Banish any and all variations of the phrase “back in my home country we did it this way…” from your lexicon. Back home was different, not necessarily better.
Be prepared to challenge some basic issues related to your general mindset. One common issue is frustration at not being able to get things you want/need in a timely manner. Businesses and/or government agencies may not operate in ways you are familiar with nor in a manner as efficient as you might hope.
If you approach your move with an open mind it can be one of the most rewarding experiences of your life.
Costa Rica is a mostly gorgeous country with pockets of extreme poverty. The shanty towns in parts of San Jose rank among the worst I have ever seen outside of Haiti. That said, the people living in the shanties (mostly Nicaraguan refugees) are generally very nice to strangers. As in any desperately poor area, the crime rate is higher in than the general population. Appropriate precautions should keep you safe.
The scenery ranges from beachfront to mountain rain forest, and all is worth spending extended exploring time. San Jose is very much like a typical "big city"in the US. Standing on some streets and looking at the business signs up and down the road will leave you thinking you are in Atlanta (or your closest major metropolis).
Driving is pretty hazardous. There are red hearts painted all over the major roadways in San Jose. When I asked our driver what they meant, he said that each marked the spot of a fatal accident! The government is trying too crack down on reckless driving, but it will take a long time to retrain the ingrained habits of the people!
NitroPress, the climate was a HUGE factor in deciding where to go. I figured that if I got to choose where I was going to live, it was going to be in a place where the idea of “snow” was foreign. We just had snow a few days ago and I kept telling myself “it’s your last winter with snow…it’s your last winter with snow…”.
Iggy, thanks for the advice! I like to think that I’m laid back, and I do enjoy new experiences, but I also know that living in a foreign country is completely different from touring it. I’m trying to anticipate problems…except that I really don’t know what form these problems will take. My mantra will have to be “Go with the flow.”
Doctor Jackson, I have two years (at least) to explore the country in-depth, and I will definitely be taking advantage of it (and forays into other Central/South American countries as well). I have heard that San Jose itself is not that great…I will be in one of the “suburb” provinces just outside of the city. Hopefully that will get me a little closer to nature, but I’ll have to save the really fun stuff for 3-day holidays and vacations.
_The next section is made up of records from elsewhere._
(* ===== verification/Net.v ===== *)
(** * Addresses

    [std::net::{Ipv4Addr, Ipv6Addr, IpAddr, SocketAddr}], their text form
    ([Display]) and their parser ([FromStr]), as the standard library of Rust
    defines them: decimal octets without leading zeros, at most four hexadecimal
    digits per IPv6 group, one [::], an embedded IPv4 tail, an optional [%scope]. *)

From S2P Require Import Prelude Str Num Bytes.
From Stdlib Require Import Ascii.

Record Ipv4Addr := mkIpv4 { oct1 : byte; oct2 : byte; oct3 : byte; oct4 : byte }.

(** The eight 16-bit groups of an IPv6 address. *)
Record Ipv6Addr := mkIpv6 { segments : list N }.

Inductive IpAddr := IpV4 (a : Ipv4Addr) | IpV6 (a : Ipv6Addr).

Inductive SocketAddr :=
| SocketAddrV4 (ip : Ipv4Addr) (port : N)
| SocketAddrV6 (ip : Ipv6Addr) (port : N) (scope_id : N).

#[global] Instance Ipv4Addr_eq_dec : EqDecision Ipv4Addr.
Proof. solve_decision. Defined.
#[global] Instance Ipv6Addr_eq_dec : EqDecision Ipv6Addr.
Proof. solve_decision. Defined.
#[global] Instance IpAddr_eq_dec : EqDecision IpAddr.
Proof. solve_decision. Defined.
#[global] Instance SocketAddr_eq_dec : EqDecision SocketAddr.
Proof. solve_decision. Defined.

#[global] Program Instance Ipv4Addr_countable : Countable Ipv4Addr :=
  inj_countable (λ a, (oct1 a, oct2 a, oct3 a, oct4 a))
    (λ '(a, b, c, d), Some (mkIpv4 a b c d)) _.
Next Obligation. by intros []. Qed.
#[global] Program Instance Ipv6Addr_countable : Countable Ipv6Addr :=
  inj_countable segments (λ l, Some (mkIpv6 l)) _.
Next Obligation. by intros []. Qed.
#[global] Program Instance SocketAddr_countable : Countable SocketAddr :=
  inj_countable
    (λ a, match a with
          | SocketAddrV4 ip p => inl (ip, p)
          | SocketAddrV6 ip p s => inr (ip, p, s)
          end)
    (λ x, Some (match x with
                | inl (ip, p) => SocketAddrV4 ip p
                | inr (ip, p, s) => SocketAddrV6 ip p s
                end)) _.
Next Obligation. by intros []. Qed.

Definition sock_port (a : SocketAddr) : N :=
  match a with SocketAddrV4 _ p => p | SocketAddrV6 _ p _ => p end.

Definition sock_ip (a : SocketAddr) : IpAddr :=
  match a with SocketAddrV4 ip _ => IpV4 ip | SocketAddrV6 ip _ _ => IpV6 ip end.

(** [SocketAddr::from(([a, b, c, d], port))]. *)
Definition socket_v4 (a b c d port : N) : SocketAddr :=
  SocketAddrV4 (mkIpv4 (as_u8 a) (as_u8 b) (as_u8 c) (as_u8 d)) port.

Definition octets4 (a : Ipv4Addr) : bytes := [oct1 a; oct2 a; oct3 a; oct4 a].
Definition octets6 (a : Ipv6Addr) : bytes := flat_map u16_to_be (segments a).

(** Eight groups of sixteen bits: the values the type holds. *)
Definition Ipv6_wf (a : Ipv6Addr) : Prop :=
  length (segments a) = 8 ∧ Forall (λ n, (n < 65536)%N) (segments a).

Definition SocketAddr_wf (a : SocketAddr) : Prop :=
  (sock_port a < 65536)%N ∧
  match a with SocketAddrV4 _ _ => True | SocketAddrV6 ip _ s => Ipv6_wf ip ∧ (s ≤ u32_max)%N end.

(** ** Display *)

Definition show_ipv4 (a : Ipv4Addr) : string :=
  show_N (u8 (oct1 a)) +:+ "." +:+ show_N (u8 (oct2 a)) +:+ "." +:+
  show_N (u8 (oct3 a)) +:+ "." +:+ show_N (u8 (oct4 a)).

(** The length of the run of zero groups at the head of [l]. *)
Fixpoint zero_run (l : list N) : nat :=
  match l with
  | n :: l' => if (n =? 0)%N then S (zero_run l') else 0
  | [] => 0
  end.

(** Start and length of the first longest run of zero groups. *)
Fixpoint longest_zeros (i : nat) (l : list N) : nat * nat :=
  match l with
  | [] => (i, 0)
  | _ :: l' =>
      let here := zero_run l in
      let '(j, n) := longest_zeros (S i) l' in
      if n <=? here then (i, here) else (j, n)
  end%nat.

Fixpoint show_groups (l : list N) : string :=
  match l with
  | [] => ""
  | [n] => show_hex n
  | n :: l' => show_hex n +:+ ":" +:+ show_groups l'
  end.

(** The IPv4 address of an IPv4-mapped address [::ffff:a.b.c.d]. *)
Definition ipv4_mapped (a : Ipv6Addr) : option Ipv4Addr :=
  match segments a with
  | [s0; s1; s2; s3; s4; s5; s6; s7] =>
      if ((s0 =? 0) && (s1 =? 0) && (s2 =? 0) && (s3 =? 0) && (s4 =? 0) && (s5 =? 65535))%N
      then Some (mkIpv4 (as_u8 (s6 / 256)) (as_u8 s6) (as_u8 (s7 / 256)) (as_u8 s7))
      else None
  | _ => None
  end.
Coming from a big state in the U.S., I’m having a hard time getting an idea of the scale of things. Costa Rica is so small that it seems like I can get anywhere in the country over a long weekend…although I understand that the roads are shoddy and taking the buses anywhere means a long trip in the end. I’m actually very, VERY excited about not having to own a car, so I’m cool with long bus trips. I’m planning to buy a bike to get around the town I’ll be living in.
Check out this website. It’s by a married couple near retirement age who lost their jobs and moved to Costa Rica in search of a cheaper lifestyle. They’ve got a lot of info including over 100 videos covering the nuances of their new life in Costa Rica.
As small as it is, Costa Rica has several distinct areas, with different climates and “personalities”. The Caribbean I’m told is your choice of muggy, muggy or muggy; the Central Valley gets a lot of rain and very little wind; the Pacific is the driest and windiest part, specially its north (Guanacaste, which is where I worked for half a year); there’s both wet and dry (<— very rare worldwide) tropical jungles. A/C often gets used the way it is in the US: 40ºC outside, 18ºC inside, and the doors open :smack: San José is the biggest city as well as the capital, nearby Cartago has a superb technical university.